Andrew, it’ll be a busy year for you and, I don’t need to tell you this, collaboration is essential, not only with fellow regulators but also with other external stakeholders.

President Hartnett:

Yes, NASAA members have a long history of working together to tackle complex issues and I look forward to continuing that tradition.

I also look forward to building on the collaborative relationships we have with the SEC and FINRA given our common interests. None of us has all the resources we want or need and leveraging our respective strengths is good for investors and makes us better stewards of the resources we do have.

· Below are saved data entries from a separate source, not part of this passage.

(* ===== verification/EventTypes.v ===== *)
(** * events: event types, notifications and their JSON form (events/types.go)

    Also the account record of wallet/accounts.go and the unmarshalers that
    wallet/accounts.go and wallet/notify.go register, because events carry
    accounts and transaction notifications as their data. *)
From S2P Require Import Prelude.
From S2P Require Import Go.
From S2P Require Import Json.
From S2P Require Import Bitcoin.
From S2P Require Import TxTypes.
Local Open Scope Z_scope.

(** ** Event types *)
Section EventTypeSec.

Inductive EventType :=
| NewAddressEvent
| NewIncomingTxEvent
| IncomingTxConfirmedEvent
| NewOutgoingTxEvent
| OutgoingTxConfirmedEvent
| PendingStatusUpdatedEvent
| PendingTxCancelledEvent
| InvalidEvent.

#[global] Instance EventType_eq_dec : EqDecision EventType.
Proof. solve_decision. Defined.

Definition eventTypeToStringMap : list (EventType * string) :=
  [ (NewAddressEvent, "new-address");
    (NewIncomingTxEvent, "new-incoming-tx");
    (IncomingTxConfirmedEvent, "incoming-tx-confirmed");
    (NewOutgoingTxEvent, "new-outgoing-tx");
    (OutgoingTxConfirmedEvent, "outgoing-tx-confirmed");
    (PendingStatusUpdatedEvent, "tx-pending-status-updated");
    (PendingTxCancelledEvent, "pending-tx-cancelled") ].

(** filled by [init] *)
Definition stringToEventTypeMap : gmap string EventType := enum_inverse eventTypeToStringMap.

Definition EventType_String (et : EventType) : string :=
  default "invalid" (enum_name eventTypeToStringMap et).

Definition EventTypeFromString (s : string) : outcome EventType :=
  match stringToEventTypeMap !! s with
  | Some et => Ok et
  | None => Err (ErrMsg ("Failed to convert string '" +:+ s +:+ "' to event type"))
  end.

Definition EventType_MarshalJSON (et : EventType) : json := JStr (EventType_String et).

Definition EventType_UnmarshalJSON (b : json) : outcome EventType :=
  j ← unmarshal_string b; EventTypeFromString j.

Lemma EventTypeFromString_String et :
  EventTypeFromString (EventType_String et) = Ok et <-> et <> InvalidEvent.
Proof. by destruct et. Qed.

End EventTypeSec.

(** ** Event data
    [Account.Metainfo] is a Go map: a JSON object, or [JNull] for a nil map. *)
Record Account := mkAccount { acc_Address : string; acc_Metainfo : json }.

(** The values that the [Data interface{}] field of an event holds. *)
Inductive EventData :=
| DataAccount (a : Account)              (* *wallet.Account *)
| DataTxNotification (n : TxNotification)    (* types.TxNotification *)
| DataTxNotificationPtr (n : TxNotification) (* *types.TxNotification *)
| DataGeneric (j : json).                (* decoded into interface{} *)

Record Notification := mkNotification { n_Type : EventType; n_Data : EventData }.

Record NotificationWithSeq := mkNotificationWithSeq {
  ns_Notification : Notification;
  ns_Seq : Z;
}.

Definition ns_Type (n : NotificationWithSeq) : EventType := n_Type (ns_Notification n).
Definition ns_Data (n : NotificationWithSeq) : EventData := n_Data (ns_Notification n).

Section EventJSON.
Context {D : DecimalLib} {U : UuidLib}.

Definition Account_MarshalJSON (a : Account) : json :=
  JObj [ ("address", JStr (acc_Address a)); ("metainfo", acc_Metainfo a) ].

Definition EventData_MarshalJSON (d : EventData) : json :=
  match d with
  | DataAccount a => Account_MarshalJSON a
  | DataTxNotification n | DataTxNotificationPtr n => TxNotification_MarshalJSON n
  | DataGeneric j => j
  end.

(** Decoding one struct field: an absent one keeps its zero value. *)
Definition field_or {A} (zero : A) (dec : json -> outcome A) (key : string)
    (fields : list (string * json)) : outcome A :=
  match json_get key fields with None => Ok zero | Some j => dec j end.

(** [json.Unmarshal(b, &m)] for a Go map *)
Definition unmarshal_map (j : json) : outcome json :=
  match j with JObj _ | JNull => Ok j | _ => Err ErrJSON end.

(** The JSON form of a value of a Go map type. *)
Definition is_go_map (j : json) : Prop := unmarshal_map j = Ok j.

Definition unmarshal_uuid (j : json) : outcome UUID :=
  match j with
  | JStr s => of_option ErrJSON (uuid_UnmarshalText s)
  | JNull => Ok uuid_Nil
  | _ => Err ErrJSON
  end.

Definition unmarshal_object (j : json) : outcome (list (string * json)) :=
  match j with JObj fields => Ok fields | JNull => Ok [] | _ => Err ErrJSON end.

Definition Account_UnmarshalJSON (b : json) : outcome Account :=
  fields ← unmarshal_object b;
  address ← field_or "" unmarshal_string "address" fields;
  metainfo ← field_or JNull unmarshal_map "metainfo" fields;
  Ok (mkAccount address metainfo).

Definition Transaction_UnmarshalFields (fields : list (string * json)) : outcome Transaction :=
  id ← field_or uuid_Nil unmarshal_uuid "id" fields;
  hash ← field_or "" unmarshal_string "hash" fields;
  blockhash ← field_or "" unmarshal_string "blockhash" fields;
  confirmations ← field_or 0 unmarshal_int "confirmations" fields;
  address ← field_or "" unmarshal_string "address" fields;
  direction ← field_or IncomingDirection Direction_UnmarshalJSON "direction" fields;
  amount ← field_or 0 BTCAmount_UnmarshalJSON "amount" fields;
  metainfo ← field_or JNull Ok "metainfo" fields;
  fee ← field_or 0 BTCAmount_UnmarshalJSON "fee" fields;
  fee_type ← field_or InvalidFee FeeType_UnmarshalJSON "fee_type" fields;
  cold_storage ← field_or false unmarshal_bool "cold_storage" fields;
  Ok {| tx_ID := id; tx_Hash := hash; tx_BlockHash := blockhash;
        tx_Confirmations := confirmations; tx_Address := address;
        tx_Direction := direction; tx_Status := NewTransaction; tx_Amount := amount;
        tx_Metainfo := metainfo; tx_Fee := fee; tx_FeeType := fee_type;
        tx_ColdStorage := cold_storage; tx_Fresh := false;
        tx_ReportedConfirmations := 0 |}.

Definition Transaction_UnmarshalJSON (b : json) : outcome Transaction :=
  fields ← unmarshal_object b;
  tx ← Transaction_UnmarshalFields fields;
  status ← field_or NewTransaction Status_UnmarshalJSON "status" fields;
  Ok (set_Status status tx).

Definition TxNotification_UnmarshalJSON (b : json) : outcome TxNotification :=
  fields ← unmarshal_object b;
  tx ← Transaction_UnmarshalFields fields;
  status ← field_or 0 unmarshal_int "status" fields;
  status_name ← field_or "" unmarshal_string "status_name" fields;
  ipn_type ← field_or "" unmarshal_string "ipn_type" fields;
  currency ← field_or "" unmarshal_string "currency" fields;
  ipn_id ← field_or "" unmarshal_string "ipn_id" fields;
  seq ← field_or 0 unmarshal_int "seq" fields;
  Ok (mkTxNotification tx status status_name ipn_type currency ipn_id seq).

(** The registry after every package's [init]. *)
Definition notificationUnmarshalers (et : EventType) : option (json -> outcome EventData) :=
  match et with
  | NewAddressEvent => Some (fun b => DataAccount <$> Account_UnmarshalJSON b)
  | NewIncomingTxEvent | IncomingTxConfirmedEvent | NewOutgoingTxEvent
  | OutgoingTxConfirmedEvent | PendingStatusUpdatedEvent | PendingTxCancelledEvent =>
      Some (fun b => DataTxNotificationPtr <$> TxNotification_UnmarshalJSON b)
  | InvalidEvent => None
  end.

(** The [UnmarshalJSON] method of [genericNodificationData] *)
Definition genericNotificationData_UnmarshalJSON (et : EventType) (b : json)
    : outcome EventData :=
  match notificationUnmarshalers et with
  | None => Ok (DataGeneric b)
  | Some unmarshaler => unmarshaler b
  end.

(** The [UnmarshalJSON] method of [NotificationWithSeq]; without a "data" field the inner
    unmarshaler is not called and the data stay nil. *)
Definition NotificationWithSeq_UnmarshalJSON (b : json) : outcome NotificationWithSeq :=
  fields ← unmarshal_object b;
  type ← field_or NewAddressEvent EventType_UnmarshalJSON "type" fields;
  seq ← field_or 0 unmarshal_int "seq" fields;
  data ← field_or (DataGeneric JNull) (genericNotificationData_UnmarshalJSON type)
           "data" fields;
  Ok (mkNotificationWithSeq (mkNotification type data) seq).

Definition NotificationWithSeq_MarshalJSON (n : NotificationWithSeq) : json :=
  JObj [ ("type", EventType_MarshalJSON (ns_Type n));
         ("data", EventData_MarshalJSON (ns_Data n));
         ("seq", JNum (itoa (ns_Seq n))) ].

End EventJSON.

(** ** Reading back a stored transaction notification *)
Create HintDb json discriminated.

Section EventRoundtrip.
Context {D : DecimalLib} {L : DecimalLaws D} {U : UuidLib} {UL : UuidLaws U}.

Lemma unmarshal_int_itoa z : is_i64 z -> unmarshal_int (JNum (itoa z)) = Ok z.
Proof. intros. simpl. by rewrite atoi_itoa. Qed.

Definition tx_in_range (tx : Transaction) : Prop :=
  is_i64 (tx_Confirmations tx) /\ is_u64 (tx_Amount tx) /\ is_u64 (tx_Fee tx) /\
  tx_Direction tx <> InvalidDirection.

(** What a transaction keeps through its JSON form: everything but the status
    (hidden by the notification's own) and the two fields marked "-". *)
Definition json_visible (tx : Transaction) : Transaction :=
  {| tx_ID := tx_ID tx; tx_Hash := tx_Hash tx; tx_BlockHash := tx_BlockHash tx;
     tx_Confirmations := tx_Confirmations tx; tx_Address := tx_Address tx;
     tx_Direction := tx_Direction tx; tx_Status := NewTransaction;
     tx_Amount := tx_Amount tx; tx_Metainfo := tx_Metainfo tx; tx_Fee := tx_Fee tx;
     tx_FeeType := tx_FeeType tx; tx_ColdStorage := tx_ColdStorage tx;
     tx_Fresh := false; tx_ReportedConfirmations := 0 |}.

Lemma Direction_json_roundtrip td :
  td <> InvalidDirection -> Direction_UnmarshalJSON (Direction_MarshalJSON td) = Ok td.
Proof. intros. by apply DirectionFromString_String. Qed.

Lemma BTCAmount_json_roundtrip a :
  is_u64 a -> BTCAmount_UnmarshalJSON (BTCAmount_MarshalJSON a) = Ok a.
Proof. intros. by apply FromStringedFloat_ToStringedFloat. Qed.

Lemma FeeType_json_roundtrip ft : FeeType_UnmarshalJSON (FeeType_MarshalJSON ft) = Ok ft.
Proof. apply FeeTypeFromString_String. Qed.

Lemma uuid_json_roundtrip id : unmarshal_uuid (JStr (uuid_String id)) = Ok id.
Proof. simpl. by rewrite uuid_text_roundtrip. Qed.

(** One decoded field of a literal object. *)
Lemma field_or_get {A} (zero : A) dec key fields j a :
  json_get key fields = Some j -> dec j = Ok a -> field_or zero dec key fields = Ok a.
Proof. unfold field_or. by intros -> ->. Qed.

Lemma field_or_absent {A} (zero : A) dec key fields :
  json_get key fields = None -> field_or zero dec key fields = Ok zero.
Proof. unfold field_or. by intros ->. Qed.

Hint Resolve unmarshal_int_itoa Direction_json_roundtrip BTCAmount_json_roundtrip
  FeeType_json_roundtrip uuid_json_roundtrip : json.

(** Decode the next field of a literal object. *)
Ltac decode_field :=
  erewrite field_or_get; [| reflexivity | solve [reflexivity | eauto with json]];
  cbv beta iota delta [mbind outcome_bind].

(** What a transaction keeps through its own JSON form: everything but the two fields
    marked "-". *)
Definition without_hidden_fields (tx : Transaction) : Transaction :=
  set_Status (tx_Status tx) (json_visible tx).

Lemma transaction_json_roundtrip tx :
  tx_in_range tx -> tx_Status tx <> InvalidTransaction ->
  Transaction_UnmarshalJSON (Transaction_MarshalJSON tx) = Ok (without_hidden_fields tx).
Proof.
  intros (Hc & Ha & Hf & Hd) Hs%StatusFromString_String.
  unfold Transaction_UnmarshalJSON, Transaction_MarshalJSON, unmarshal_object.
  cbv beta iota delta [mbind outcome_bind]. unfold Transaction_UnmarshalFields.
  do 11 decode_field. cbv beta iota delta [mbind outcome_bind].
  erewrite field_or_get; [|reflexivity|exact Hs]. reflexivity.
Qed.

Definition notification_in_range (n : TxNotification) : Prop :=
  tx_in_range (tn_Transaction n) /\ is_i64 (tn_StatusCode n) /\ is_i64 (tn_Seq n).

Lemma notification_json_roundtrip n :
  notification_in_range n ->
  TxNotification_UnmarshalJSON (TxNotification_MarshalJSON n) =
    Ok (mkTxNotification (json_visible (tn_Transaction n)) (tn_StatusCode n)
          (tn_StatusStr n) (tn_IpnType n) (tn_Currency n) (tn_IpnID n) (tn_Seq n)).
Proof.
  intros ((Hc & Ha & Hf & Hd) & Hsc & Hseq).
  unfold TxNotification_UnmarshalJSON, TxNotification_MarshalJSON, unmarshal_object.
  cbv beta iota delta [mbind outcome_bind]. unfold Transaction_UnmarshalFields.
  do 11 decode_field. cbv beta iota delta [mbind outcome_bind].
  do 5 decode_field. case_decide as Hz.
  - rewrite field_or_absent by reflexivity. simpl. rewrite Hz. reflexivity.
  - decode_field. reflexivity.
Qed.

End EventRoundtrip.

I also look forward to keeping the channels of communication open with members of the industry.

Past President Lubin:  

I would like to wrap up our discussion with a topic focused more on you. The role of NASAA President is a significant commitment. What is it about NASAA that has motivated you to assume this important office?

President Hartnett:

Through NASAA, I’ve had the good fortune to build on the work underway in our various offices and participate in interesting and wide-ranging projects. And as anyone involved with NASAA will tell you, it’s a great way to meet and network with some of the brightest and most talented people you’ll encounter.

I know I’ve said this a couple of times already, but it very much goes back to the fact that our work has a direct and positive impact on main street investors and the pocketbook issues that are so important to them.

We understand what’s important to investors and entrepreneurs alike because we literally talk to them every day. We want investors to be treated fairly and we want entrepreneurs to build successful businesses. The great thing about the work we do is that we can see the results in our own communities.

Not long after joining NASAA, Patty Struck encouraged me to get involved. I see a lot of people here shaking their heads because the same thing happened to them. Patty was and is an inspiration to many of us and I can say the same for Lynne Egan. Both were true champions for investors and embodied everything that is great about NASAA.

Past President Lubin:  

I can also speak from experience that a great support network and team back home are important.

President Hartnett:

I’m really fortunate in that regard and that my boss, Iowa Insurance Commissioner Doug Ommen, understands and supports the commitment necessary to take on the role of NASAA President. I appreciate his confidence and support.

Thank you, Melanie, for this conversation and your leadership this past year.

Past President Lubin:  

Thank you, President Hartnett. I know you will have a great year ahead.